◆ **Dataset entries**:
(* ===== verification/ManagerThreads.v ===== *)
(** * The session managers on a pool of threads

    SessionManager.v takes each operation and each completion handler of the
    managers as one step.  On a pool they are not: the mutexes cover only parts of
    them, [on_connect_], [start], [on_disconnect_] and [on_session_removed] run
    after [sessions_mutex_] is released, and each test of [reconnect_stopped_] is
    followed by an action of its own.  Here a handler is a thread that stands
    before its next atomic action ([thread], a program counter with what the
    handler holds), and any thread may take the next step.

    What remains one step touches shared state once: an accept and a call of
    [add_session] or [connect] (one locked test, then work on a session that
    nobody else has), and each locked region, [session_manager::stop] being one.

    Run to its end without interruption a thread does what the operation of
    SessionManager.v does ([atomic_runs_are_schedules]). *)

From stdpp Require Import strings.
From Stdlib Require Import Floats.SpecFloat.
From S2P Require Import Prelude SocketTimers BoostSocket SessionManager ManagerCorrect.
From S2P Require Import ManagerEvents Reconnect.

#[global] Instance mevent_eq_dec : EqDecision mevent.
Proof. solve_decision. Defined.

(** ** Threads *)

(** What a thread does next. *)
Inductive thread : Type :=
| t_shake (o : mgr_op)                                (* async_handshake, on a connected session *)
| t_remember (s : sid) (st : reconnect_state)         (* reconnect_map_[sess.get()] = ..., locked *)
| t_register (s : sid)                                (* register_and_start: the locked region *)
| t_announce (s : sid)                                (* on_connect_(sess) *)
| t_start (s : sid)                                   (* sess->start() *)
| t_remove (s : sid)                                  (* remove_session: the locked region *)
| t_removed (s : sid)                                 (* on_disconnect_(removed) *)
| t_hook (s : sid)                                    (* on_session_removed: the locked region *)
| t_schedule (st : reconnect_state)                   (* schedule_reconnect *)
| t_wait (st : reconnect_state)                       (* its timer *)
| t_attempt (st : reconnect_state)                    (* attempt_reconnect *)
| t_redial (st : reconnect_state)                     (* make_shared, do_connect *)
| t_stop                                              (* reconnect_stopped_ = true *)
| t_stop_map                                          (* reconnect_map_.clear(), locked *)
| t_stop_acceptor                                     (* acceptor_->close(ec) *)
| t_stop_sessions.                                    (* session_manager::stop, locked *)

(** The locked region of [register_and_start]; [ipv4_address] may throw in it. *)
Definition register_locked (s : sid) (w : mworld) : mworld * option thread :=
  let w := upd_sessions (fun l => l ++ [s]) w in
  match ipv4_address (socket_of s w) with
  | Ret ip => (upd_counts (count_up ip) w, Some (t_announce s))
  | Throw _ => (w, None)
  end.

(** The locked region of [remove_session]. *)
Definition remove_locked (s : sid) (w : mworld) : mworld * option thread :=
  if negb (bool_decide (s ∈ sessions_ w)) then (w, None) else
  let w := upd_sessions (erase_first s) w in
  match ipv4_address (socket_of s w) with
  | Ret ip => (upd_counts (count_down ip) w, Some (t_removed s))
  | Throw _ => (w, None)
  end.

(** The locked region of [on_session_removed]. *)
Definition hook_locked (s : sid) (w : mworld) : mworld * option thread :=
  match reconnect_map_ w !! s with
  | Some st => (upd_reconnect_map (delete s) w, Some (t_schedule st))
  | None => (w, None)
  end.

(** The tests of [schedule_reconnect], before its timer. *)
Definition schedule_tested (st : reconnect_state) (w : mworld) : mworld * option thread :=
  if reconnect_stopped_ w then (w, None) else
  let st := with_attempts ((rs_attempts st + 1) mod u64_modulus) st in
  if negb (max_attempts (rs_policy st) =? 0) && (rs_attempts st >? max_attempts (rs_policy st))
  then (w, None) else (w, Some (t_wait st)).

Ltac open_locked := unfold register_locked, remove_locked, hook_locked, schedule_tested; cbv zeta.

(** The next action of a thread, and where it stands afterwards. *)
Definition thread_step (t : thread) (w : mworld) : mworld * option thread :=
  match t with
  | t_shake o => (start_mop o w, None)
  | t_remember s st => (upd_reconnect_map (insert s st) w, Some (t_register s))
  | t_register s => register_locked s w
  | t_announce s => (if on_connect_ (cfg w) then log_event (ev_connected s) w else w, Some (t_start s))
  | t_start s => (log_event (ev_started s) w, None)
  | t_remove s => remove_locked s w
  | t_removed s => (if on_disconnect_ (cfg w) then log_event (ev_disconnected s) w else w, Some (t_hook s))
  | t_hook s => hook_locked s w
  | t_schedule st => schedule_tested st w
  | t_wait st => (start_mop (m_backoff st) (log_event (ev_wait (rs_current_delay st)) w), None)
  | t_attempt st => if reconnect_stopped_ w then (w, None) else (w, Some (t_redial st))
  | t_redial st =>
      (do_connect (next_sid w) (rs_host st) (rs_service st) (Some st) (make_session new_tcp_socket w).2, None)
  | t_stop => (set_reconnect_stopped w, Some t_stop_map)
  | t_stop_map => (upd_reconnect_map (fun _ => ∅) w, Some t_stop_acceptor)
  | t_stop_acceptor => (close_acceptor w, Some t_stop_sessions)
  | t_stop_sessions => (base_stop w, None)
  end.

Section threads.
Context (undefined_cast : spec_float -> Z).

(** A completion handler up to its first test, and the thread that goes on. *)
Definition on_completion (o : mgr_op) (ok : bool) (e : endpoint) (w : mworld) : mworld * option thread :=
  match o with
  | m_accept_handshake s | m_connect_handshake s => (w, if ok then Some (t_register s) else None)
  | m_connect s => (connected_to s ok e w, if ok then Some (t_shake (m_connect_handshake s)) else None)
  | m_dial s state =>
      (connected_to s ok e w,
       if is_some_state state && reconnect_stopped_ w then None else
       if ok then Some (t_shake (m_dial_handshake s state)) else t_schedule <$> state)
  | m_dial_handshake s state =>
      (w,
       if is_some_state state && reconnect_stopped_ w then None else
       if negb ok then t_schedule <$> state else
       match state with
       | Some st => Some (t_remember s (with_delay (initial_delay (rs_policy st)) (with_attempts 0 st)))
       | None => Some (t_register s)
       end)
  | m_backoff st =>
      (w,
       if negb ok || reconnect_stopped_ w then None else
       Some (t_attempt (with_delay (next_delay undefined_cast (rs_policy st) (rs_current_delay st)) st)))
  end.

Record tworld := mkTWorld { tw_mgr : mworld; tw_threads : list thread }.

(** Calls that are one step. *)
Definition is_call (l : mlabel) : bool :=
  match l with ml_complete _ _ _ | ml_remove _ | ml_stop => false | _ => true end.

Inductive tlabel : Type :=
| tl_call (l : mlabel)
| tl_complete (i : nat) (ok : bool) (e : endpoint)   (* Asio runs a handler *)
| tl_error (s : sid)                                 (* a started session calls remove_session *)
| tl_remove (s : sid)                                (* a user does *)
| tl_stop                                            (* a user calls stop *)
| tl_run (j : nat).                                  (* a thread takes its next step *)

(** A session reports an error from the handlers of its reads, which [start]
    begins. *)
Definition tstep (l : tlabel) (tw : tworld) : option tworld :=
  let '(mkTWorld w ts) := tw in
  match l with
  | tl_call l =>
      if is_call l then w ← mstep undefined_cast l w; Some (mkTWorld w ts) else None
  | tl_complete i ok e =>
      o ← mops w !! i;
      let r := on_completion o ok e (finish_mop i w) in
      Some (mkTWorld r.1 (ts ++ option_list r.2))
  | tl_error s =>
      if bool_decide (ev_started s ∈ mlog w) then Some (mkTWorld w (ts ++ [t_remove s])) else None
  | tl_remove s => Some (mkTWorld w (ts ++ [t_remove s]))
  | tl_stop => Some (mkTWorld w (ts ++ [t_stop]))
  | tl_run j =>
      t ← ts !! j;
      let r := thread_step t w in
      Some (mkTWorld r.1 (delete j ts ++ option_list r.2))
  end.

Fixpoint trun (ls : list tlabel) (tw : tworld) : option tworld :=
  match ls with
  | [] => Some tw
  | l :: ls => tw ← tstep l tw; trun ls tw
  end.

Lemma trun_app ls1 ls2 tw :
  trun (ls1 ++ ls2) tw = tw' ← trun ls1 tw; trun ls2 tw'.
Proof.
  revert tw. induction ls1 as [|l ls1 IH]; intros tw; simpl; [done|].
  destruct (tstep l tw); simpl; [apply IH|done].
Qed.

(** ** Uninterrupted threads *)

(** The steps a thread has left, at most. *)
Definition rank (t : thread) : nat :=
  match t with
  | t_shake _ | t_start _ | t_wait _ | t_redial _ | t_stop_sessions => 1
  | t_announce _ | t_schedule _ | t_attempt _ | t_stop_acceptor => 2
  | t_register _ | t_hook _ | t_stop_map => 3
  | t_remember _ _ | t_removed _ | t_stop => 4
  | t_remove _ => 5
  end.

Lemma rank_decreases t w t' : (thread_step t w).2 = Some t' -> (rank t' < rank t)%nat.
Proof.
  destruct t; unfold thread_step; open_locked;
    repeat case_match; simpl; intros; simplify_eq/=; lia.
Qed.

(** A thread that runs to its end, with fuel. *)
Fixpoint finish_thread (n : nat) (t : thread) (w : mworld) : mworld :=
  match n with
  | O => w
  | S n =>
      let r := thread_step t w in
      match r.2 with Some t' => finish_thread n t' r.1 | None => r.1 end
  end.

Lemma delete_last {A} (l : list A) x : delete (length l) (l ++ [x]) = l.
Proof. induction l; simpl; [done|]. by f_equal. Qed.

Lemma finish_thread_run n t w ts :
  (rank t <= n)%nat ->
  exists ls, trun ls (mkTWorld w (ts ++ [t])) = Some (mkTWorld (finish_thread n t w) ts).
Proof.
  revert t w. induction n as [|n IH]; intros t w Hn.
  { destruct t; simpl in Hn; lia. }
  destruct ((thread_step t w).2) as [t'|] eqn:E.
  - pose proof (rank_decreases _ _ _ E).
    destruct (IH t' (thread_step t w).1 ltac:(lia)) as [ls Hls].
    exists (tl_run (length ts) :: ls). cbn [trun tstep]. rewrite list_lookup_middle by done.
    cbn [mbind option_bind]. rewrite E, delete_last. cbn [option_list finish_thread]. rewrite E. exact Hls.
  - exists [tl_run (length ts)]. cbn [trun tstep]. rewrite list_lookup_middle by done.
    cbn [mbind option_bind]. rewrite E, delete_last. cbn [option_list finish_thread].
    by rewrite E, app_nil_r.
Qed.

◆ **Exercise prompt**: From the entries, copy every line in which the string "tstep" can be found.

◆ **Response to this exercise**:
Definition tstep (l : tlabel) (tw : tworld) : option tworld :=
  | l :: ls => tw ← tstep l tw; trun ls tw
  destruct (tstep l tw); simpl; [apply IH|done].
    exists (tl_run (length ts) :: ls). cbn [trun tstep]. rewrite list_lookup_middle by done.
  - exists [tl_run (length ts)]. cbn [trun tstep]. rewrite list_lookup_middle by done.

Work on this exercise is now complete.